The CEO's remarks come amid a worldwide shortage in semiconductor devices that has brought renewed attention to East Asia's role in the global chip supply chain. Nasdaq-listed Western Digital has invested for decades in Japanese production capacity, including at the sprawling Yokkaichi complex southwest of Nagoya.
Goeckeler declined to comment on media reports that Western Digital seeks to acquire Kioxia, formerly Toshiba Memory, saying he "can't speculate on any rumors on our M&A strategy." But he said the partnership "has to be one of the most successful, if not the most successful joint venture in technology."
"Semiconductors are a scaled business -- a high fixed cost business -- so having scale is very, very important," he said, explaining the advantage of developing and producing chips together with Kioxia.

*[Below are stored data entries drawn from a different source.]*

(** * Overlay SFT tool: command generation, trajectory recording, viewport

    A shallow embedding of the interactive recording core of the overlay
    tool (the modules [vm_interface], [trajectory_manager] and
    [viewport_window] of [sft_utils/overlay_tool]) together with the
    properties of it that the specification states.

    Conventions.  Python [int] is [Z].  Python [str] is [string]; a
    character is one [ascii] value, read as the code point of that number.
    A Python [float] is carried by the text [str()] prints for it, since the
    program only ever formats, stores and compares the few float literals it
    contains.  A [dict] whose order matters is an association list.  Objects
    mutated through [self] are records threaded explicitly through the
    functions that update them. *)

From Stdlib Require Import ZArith List String Ascii Bool Lia DecimalString.
From Stdlib Require DecimalPos DecimalZ.
Import ListNotations.

Local Open Scope string_scope.
Local Open Scope Z_scope.

(** ** Python built-ins used by the tool *)

Module Py.

(** Characters that cannot be written inside a plain literal here. *)
Definition backslash : ascii := "092"%char.
Definition squote : ascii := "039"%char.
Definition dquote : ascii := "034"%char.
Definition LF : ascii := "010"%char.
Definition CR : ascii := "013"%char.
Definition NUL : ascii := "000"%char.

Definition chr (c : ascii) : string := String c EmptyString.

(** [str(n)] and [f"{n}"] for an [int]. *)
Definition str_int (n : Z) : string := NilZero.string_of_int (Z.to_int n).

(** A number as the overlay handles it: an [int], or a [float] carried by
    its printed form. *)
Inductive num : Type :=
| Int (n : Z)
| Float (repr : string).

Definition str_num (x : num) : string :=
  match x with
  | Int n => str_int n
  | Float r => r
  end.

(** The float literal [0.5]. *)
Definition half : num := Float "0.5".

(** [sep.join(parts)]. *)
Fixpoint join (sep : string) (parts : list string) : string :=
  match parts with
  | [] => EmptyString
  | [p] => p
  | p :: rest => p ++ sep ++ join sep rest
  end.

(** [s.replace(old, new)]: occurrences of [old] are found left to right
    and do not overlap.  [skip] counts the characters of a match that are
    still to be dropped. *)
Fixpoint replace_from (old new : string) (skip : nat) (s : string) : string :=
  match s with
  | EmptyString => EmptyString
  | String c rest =>
      match skip with
      | S k => replace_from old new k rest
      | O =>
          if String.prefix old s
          then new ++ replace_from old new (Nat.pred (String.length old)) rest
          else String c (replace_from old new O rest)
      end
  end.

(** With an empty [old], Python puts [new] before every character and at
    the end. *)
Fixpoint intersperse (new : string) (s : string) : string :=
  match s with
  | EmptyString => new
  | String c rest => new ++ String c (intersperse new rest)
  end.

Definition replace (old new : string) (s : string) : string :=
  match old with
  | EmptyString => intersperse new s
  | String _ _ => replace_from old new O s
  end.

(** [s.split("\n")]: the pieces between line feeds; never empty. *)
Fixpoint split_lines (s : string) : list string :=
  match s with
  | EmptyString => [EmptyString]
  | String c rest =>
      if Ascii.eqb c LF then EmptyString :: split_lines rest
      else match split_lines rest with
           | [] => [chr c]
           | piece :: pieces => String c piece :: pieces
           end
  end.

(** [c.isprintable()] for a code point below 256: the ASCII range from
    space to tilde, and Latin-1 from U+00A1 on except the soft hyphen. *)
Definition isprintable_char (c : ascii) : bool :=
  let n := nat_of_ascii c in
  ((32 <=? n)%nat && (n <=? 126)%nat)
  || ((161 <=? n)%nat && (n <=? 255)%nat && negb (n =? 173)%nat).

Fixpoint isprintable (s : string) : bool :=
  match s with
  | EmptyString => true
  | String c rest => isprintable_char c && isprintable rest
  end.

(** Truth value of a [str]. *)
Definition truthy (s : string) : bool :=
  match s with
  | EmptyString => false
  | String _ _ => true
  end.

(** [s[:-1]]. *)
Fixpoint drop_last (s : string) : string :=
  match s with
  | EmptyString => EmptyString
  | String c EmptyString => EmptyString
  | String c rest => String c (drop_last rest)
  end.

(** [s.endswith(c)] for a single character [c]. *)
Fixpoint endswith (c : ascii) (s : string) : bool :=
  match s with
  | EmptyString => false
  | String x EmptyString => Ascii.eqb x c
  | String _ rest => endswith c rest
  end.

(** [s.startswith(c)] for a single character [c]. *)
Definition startswith (c : ascii) (s : string) : bool :=
  match s with
  | EmptyString => false
  | String x _ => Ascii.eqb x c
  end.

End Py.

(** ** The [json] module: values and [json.dumps(..., indent=2)] *)

Module Json.

#[warnings="-register-all"]
Inductive value : Type :=
| Null
| Bool (b : bool)
| Int (n : Z)
| Float (repr : string)
| Str (s : string)
| Arr (items : list value)
| Obj (members : list (string * value)).
Lemma init_with_env d n env :
  length env = length (ud_targets d) →
  ∃ m, __init__ (OneDataset d) n (Some env)
       = Ok {| y_array := ud_targets d; n_classes := n; env_array := env;
               combined_dataset :=
                 Some (CombinedMeta {| dm_dataset := d; dm_metadata := env |});
               env_datasets :=
                 Some (view_of {| dm_dataset := d; dm_metadata := env |} env
                         (ud_targets d) <$> unique env);
               env_map := Some m |}.
Proof. intros Hlen. apply (init_separates d n env Hlen). Qed.

Lemma init_single d n :
  ud_len d = length (ud_targets d) → ud_len d ≠ 0%nat →
  let env := replicate (ud_len d) 0 in
  ∃ m, __init__ (OneDataset d) n None
       = Ok {| y_array := ud_targets d; n_classes := n; env_array := env;
               combined_dataset :=
                 Some (CombinedMeta {| dm_dataset := d; dm_metadata := env |});
               env_datasets :=
                 Some (view_of {| dm_dataset := d; dm_metadata := env |} env
                         (ud_targets d) <$> unique env);
               env_map := Some m |}.
Proof.
  intros Hlen Hne env. unfold __init__, all_items_are_datasets.
  rewrite bool_decide_eq_false_2 by done.
  apply (init_separates d n env). unfold env. by rewrite length_replicate.
Qed.

(** A single dataset, with or without an environment array that has one id
    per item, is constructed, and the combined view is as long as the
    environment views together. *)
Lemma init_lengths_agree d n (env_array : option (list Z)) :
  ud_len d = length (ud_targets d) →
  match env_array with
  | Some env => length env = ud_len d
  | None => ud_len d ≠ 0%nat
  end →
  ∃ self c envs,
    __init__ (OneDataset d) n env_array = Ok self ∧
    combined_dataset self = Some c ∧ env_datasets self = Some envs ∧
    len_combined c = sum_list (len_subset <$> envs).
Proof.
  intros Hlen Henv. destruct env_array as [env|].
  - destruct (init_with_env d n env) as [m Hm]; [lia|].
    eexists _, _, _. split; [exact Hm|]. split; [done|]. split; [done|].
    simpl. rewrite sum_len_views by lia. unfold len_meta. simpl.
    fold (grouped_by_env env (ud_targets d)).
    rewrite grouped_perm by lia. done.
  - destruct (init_single d n Hlen Henv) as [m Hm].
    eexists _, _, _. split; [exact Hm|]. split; [done|]. split; [done|].
    simpl. rewrite sum_len_views by (rewrite length_replicate; lia).
    unfold len_meta. simpl.
    fold (grouped_by_env (replicate (ud_len d) 0) (ud_targets d)).
    rewrite grouped_perm by (rewrite length_replicate; lia). done.
Qed.

(** Recombination succeeds on a non-empty list of views whose lengths add
    up to the number of labels stored on the object's own views. *)
Lemma combine_ok (self : t) (envs own : list Subset) :
  envs ≠ [] → env_datasets self = Some own → own ≠ [] →
  sum_list (len_subset <$> envs) = length (concat (subset_targets <$> own)) →
  _combine_env_datasets self envs
  = (Ok {| concat_datasets := envs;
           concat_targets := concat (subset_targets <$> own) |},
     set_env_map self (identity_map (length envs))).
Proof.
  intros Hne Hown Hown_ne Hsum. unfold _combine_env_datasets. f_equal.
  destruct envs as [|e envs]; [done|]. cbn [new_ConcatDataset mbind result_bind].
  cbn [set_env_map env_datasets]. rewrite Hown. cbn [getattr].
  destruct own as [|o own]; [done|].
  cbn [mbind result_bind]. rewrite (fmap_cons subset_targets) in *.
  cbn [concatenate mbind result_bind]. unfold len_concat.
  cbn [concat_datasets concat_targets].
  rewrite bool_decide_eq_true_2 by exact Hsum. done.
Qed.
(** * dgisim: a shallow embedding of the game engine's core rules

    The development follows the Python sources module by module:

    - [HashableDict], [Cards]         -- [card/cards.py]
    - [CardSelectPhase]               -- [phase/default/card_select_phase.py]
    - [Status] and its templates      -- [status/status.py]
    - [EventEffect]                   -- [event/effect.py] (the early engine)
    - [Dice]                          -- the dice pool exercised by [tests/test_dices.py]

    Python integers are unbounded, so they are embedded as [Z]; a raised
    exception or a failed [assert] is the [None] of an [option] result.
    Part I holds the embedding, Part II the lemmas and theorems. *)

From Stdlib Require Import ZArith Lia Bool List.
From stdpp Require Import gmap gmultiset strings list fin_maps finite.

Local Open Scope Z_scope.

(** * Part I: the embedding *)

(** ** The enumerations shared by every module *)

(** [state/enums.py]: the player identifier. *)
Inductive Pid := P1 | P2.

Definition Pid_other (pid : Pid) : Pid :=
  match pid with P1 => P2 | P2 => P1 end.

Definition Pid_eqb (a b : Pid) : bool :=
  match a, b with P1, P1 | P2, P2 => true | _, _ => false end.

(** [state/enums.py]: what a player is doing inside a phase. *)
Inductive Act := PASSIVE_WAIT_PHASE | ACTION_PHASE | ACTIVE_WAIT_PHASE | END_PHASE.

(** [element.py] is not among the sources; the members are the ones the
    sources name ([_DAMAGE_ELEMENTS] in [event/effect.py], [Element.OMNI]
    and [Element.ANY] in the dice tests). *)
Inductive Element :=
  | OMNI | PYRO | HYDRO | ANEMO | ELECTRO | DENDRO | CRYO | GEO
  | PHYSICAL | PIERCING | ANY.

Definition Element_eqb (a b : Element) : bool :=
  match a, b with
  | OMNI, OMNI | PYRO, PYRO | HYDRO, HYDRO | ANEMO, ANEMO
  | ELECTRO, ELECTRO | DENDRO, DENDRO | CRYO, CRYO | GEO, GEO
  | PHYSICAL, PHYSICAL | PIERCING, PIERCING | ANY, ANY => true
  | _, _ => false
  end.

#[global] Instance Element_eq_dec : EqDecision Element.
Proof. solve_decision. Defined.

Definition Element_to_nat (e : Element) : nat :=
  match e with
  | OMNI => 0 | PYRO => 1 | HYDRO => 2 | ANEMO => 3 | ELECTRO => 4
  | DENDRO => 5 | CRYO => 6 | GEO => 7 | PHYSICAL => 8 | PIERCING => 9
  | ANY => 10
  end%nat.

Definition Element_of_nat (n : nat) : option Element :=
  match n with
  | 0 => Some OMNI | 1 => Some PYRO | 2 => Some HYDRO | 3 => Some ANEMO
  | 4 => Some ELECTRO | 5 => Some DENDRO | 6 => Some CRYO | 7 => Some GEO
  | 8 => Some PHYSICAL | 9 => Some PIERCING | 10 => Some ANY
  | _ => None
  end%nat.

#[global] Program Instance Element_countable : Countable Element :=
  inj_countable Element_to_nat Element_of_nat _.
Next Obligation. by intros []. Qed.

(** The abstract damage targets of [event/effect.py]. *)
Inductive DynamicCharacterTarget :=
  | SELF_SELF | SELF_ACTIVE | SELF_OFF_FIELD | SELF_ALL | SELF_ABS
  | OPPO_ACTIVE | OPPO_OFF_FIELD.

(** [status/enums.py] *)
Inductive Preprocessables :=
  | SWAP | SWAP_COST_ANY | SWAP_COST_ELEM | SWAP_COST_OMNI
  | SKILL | SKILL_COST_ANY | SKILL_COST_ELEM | SKILL_COST_OMNI
  | CARD1 | CARD2 | CARD1_COST_ANY | CARD2_COST_ANY
  | CARD1_COST_ELEM | CARD2_COST_ELEM | CARD1_COST_OMNI | CARD2_COST_OMNI
  | DMG_ELEMENT | DMG_REACTION | DMG_AMOUNT_PLUS | DMG_AMOUNT_MINUS
  | DMG_AMOUNT_MUL
  | ROLL_CHANCES | ROLL_DICE_INIT.

(** Modelled from the spec: [effect/enums.py] is missing from the sources;
    the signals are the ones section 4.5 of the spec lists. *)
Inductive TriggeringSignal :=
  | ROUND_START | ROUND_END | END_ROUND_CHECK_OUT | PRE_ACTION | POST_ACTION
  | POST_DMG | POST_HEALING | POST_SKILL | ACT_PRE_SKILL | COMBAT_ACTION
  | SELF_SWAP | SWAP_EVENT_1 | SWAP_EVENT_2 | POST_CARD | DEATH_EVENT
  | INIT_GAME_START | REVIVAL_GAME_START | SELF_DECLARE_END_ROUND
  | TRIGGER_REVIVAL | POST_ANY | DIRECT_TRIGGER | POST_STATUS_REMOVAL.

(** Modelled from the spec: the zones of a [StaticTarget] (section 3),
    under the names [status/status.py] uses ([Zone.CHARACTERS]). *)
Inductive Zone := CHARACTERS | COMBAT_STATUSES | SUMMONS | SUPPORTS | HIDDEN_STATUSES.

Definition Zone_eqb (a b : Zone) : bool :=
  match a, b with
  | CHARACTERS, CHARACTERS | COMBAT_STATUSES, COMBAT_STATUSES
  | SUMMONS, SUMMONS | SUPPORTS, SUPPORTS
  | HIDDEN_STATUSES, HIDDEN_STATUSES => true
  | _, _ => false
  end.

(** A card kind is a Python class object ([type[Card]]); [card/card.py] is
    not among the sources, so a kind is identified by its class name. *)
Abbreviation Card := string.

"We believe it gives us the leadership position in the industry and the best technology in the industry," he said.
Goeckeler, a former Cisco networking and security executive, described his close relationship with Kioxia's leadership, saying he speaks with Kioxia CEO Nobuo Hayasaka every week and that they share a "tremendous relationship."
Western Digital and Kioxia "have made tens and tens of billions of dollars of investments over the last couple of decades, and it's a very productive, very positive, very functional relationship that we drive together," he said.
"We continue to innovate together very aggressively," he also said.
"We have a very strong agreement with Kioxia," Goeckeler said. "It's a very well-structured agreement."
Western Digital and Kioxia have signed contracts to operate joint ventures out of Yokkaichi through 2029 and the Kitakami plant in northern Japan through 2034, according to Goeckeler.
Goeckeler is bullish about the outlook for the $65 billion NAND flash memory market. With the rise of data clouds and intelligent devices, he says demand for the chips is growing by 30% to 35% a year.
In addition to Western Digital, U.S.-based Micron Technology is reportedly exploring a bid for Kioxia.
Goeckeler expressed concerns over the growing rivalry between the U.S. and China in cutting-edge technology.
"We certainly hope that the world doesn't devolve into multiple technology standards, because that's not good for any of us," he said.
"The most rapid progress in technology happens when you can have the biggest investment, and when you have the biggest investment is when you have the biggest market," he said.